§ Data for the task
□ □ □ □
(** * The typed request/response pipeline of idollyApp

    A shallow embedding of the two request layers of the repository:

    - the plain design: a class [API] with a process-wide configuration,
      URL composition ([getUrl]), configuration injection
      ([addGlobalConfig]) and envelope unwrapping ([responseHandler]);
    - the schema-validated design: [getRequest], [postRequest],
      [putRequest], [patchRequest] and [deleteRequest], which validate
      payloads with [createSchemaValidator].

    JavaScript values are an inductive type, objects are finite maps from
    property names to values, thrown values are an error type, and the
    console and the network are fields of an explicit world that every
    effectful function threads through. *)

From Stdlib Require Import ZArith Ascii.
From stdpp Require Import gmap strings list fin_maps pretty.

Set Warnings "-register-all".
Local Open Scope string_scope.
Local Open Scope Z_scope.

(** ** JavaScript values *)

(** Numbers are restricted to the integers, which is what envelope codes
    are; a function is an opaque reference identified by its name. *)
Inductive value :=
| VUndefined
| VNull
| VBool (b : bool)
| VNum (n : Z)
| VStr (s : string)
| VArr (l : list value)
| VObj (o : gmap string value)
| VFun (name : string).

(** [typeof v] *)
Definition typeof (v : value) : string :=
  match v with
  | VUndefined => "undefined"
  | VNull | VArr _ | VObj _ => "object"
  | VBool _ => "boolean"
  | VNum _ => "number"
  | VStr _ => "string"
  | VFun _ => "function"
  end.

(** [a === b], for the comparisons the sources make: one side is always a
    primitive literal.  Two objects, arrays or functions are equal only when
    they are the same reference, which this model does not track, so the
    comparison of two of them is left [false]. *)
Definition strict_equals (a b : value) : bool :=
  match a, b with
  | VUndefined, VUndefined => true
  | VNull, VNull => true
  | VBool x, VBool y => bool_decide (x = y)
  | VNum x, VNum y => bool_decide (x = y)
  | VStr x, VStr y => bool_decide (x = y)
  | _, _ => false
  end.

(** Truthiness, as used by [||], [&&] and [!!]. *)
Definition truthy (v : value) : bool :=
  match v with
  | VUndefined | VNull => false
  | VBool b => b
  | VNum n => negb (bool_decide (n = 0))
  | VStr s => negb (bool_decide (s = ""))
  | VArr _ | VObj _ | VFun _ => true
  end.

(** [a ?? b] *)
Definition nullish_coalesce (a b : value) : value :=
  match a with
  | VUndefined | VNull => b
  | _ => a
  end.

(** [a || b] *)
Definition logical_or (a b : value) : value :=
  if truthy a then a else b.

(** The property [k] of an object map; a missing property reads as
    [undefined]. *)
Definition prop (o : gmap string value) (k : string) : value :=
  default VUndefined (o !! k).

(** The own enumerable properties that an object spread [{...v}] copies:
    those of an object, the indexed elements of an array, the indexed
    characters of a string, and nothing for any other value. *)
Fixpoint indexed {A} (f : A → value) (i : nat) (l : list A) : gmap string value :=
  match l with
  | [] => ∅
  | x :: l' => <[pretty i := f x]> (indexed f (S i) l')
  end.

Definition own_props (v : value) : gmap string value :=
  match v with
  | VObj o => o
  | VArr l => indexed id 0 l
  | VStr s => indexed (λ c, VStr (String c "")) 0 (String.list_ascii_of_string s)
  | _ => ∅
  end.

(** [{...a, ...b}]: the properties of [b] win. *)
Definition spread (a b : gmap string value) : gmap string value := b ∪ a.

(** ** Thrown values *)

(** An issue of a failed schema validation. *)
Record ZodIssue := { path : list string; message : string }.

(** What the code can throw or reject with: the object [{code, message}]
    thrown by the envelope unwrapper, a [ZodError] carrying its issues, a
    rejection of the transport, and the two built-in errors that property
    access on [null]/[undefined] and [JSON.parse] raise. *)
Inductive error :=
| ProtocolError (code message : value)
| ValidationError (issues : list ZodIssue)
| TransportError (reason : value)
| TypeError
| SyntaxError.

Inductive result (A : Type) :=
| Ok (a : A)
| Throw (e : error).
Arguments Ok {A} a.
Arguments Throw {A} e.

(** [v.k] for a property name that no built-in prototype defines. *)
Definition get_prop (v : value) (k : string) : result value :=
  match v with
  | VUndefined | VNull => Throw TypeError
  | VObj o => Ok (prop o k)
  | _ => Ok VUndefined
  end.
□ □ □ □
§ Task objective
Wherever the string "true" occurs in the listing, return the line it sits on.

§ Answer for the task
  | VUndefined, VUndefined => true
  | VNull, VNull => true
  | VArr _ | VObj _ | VFun _ => true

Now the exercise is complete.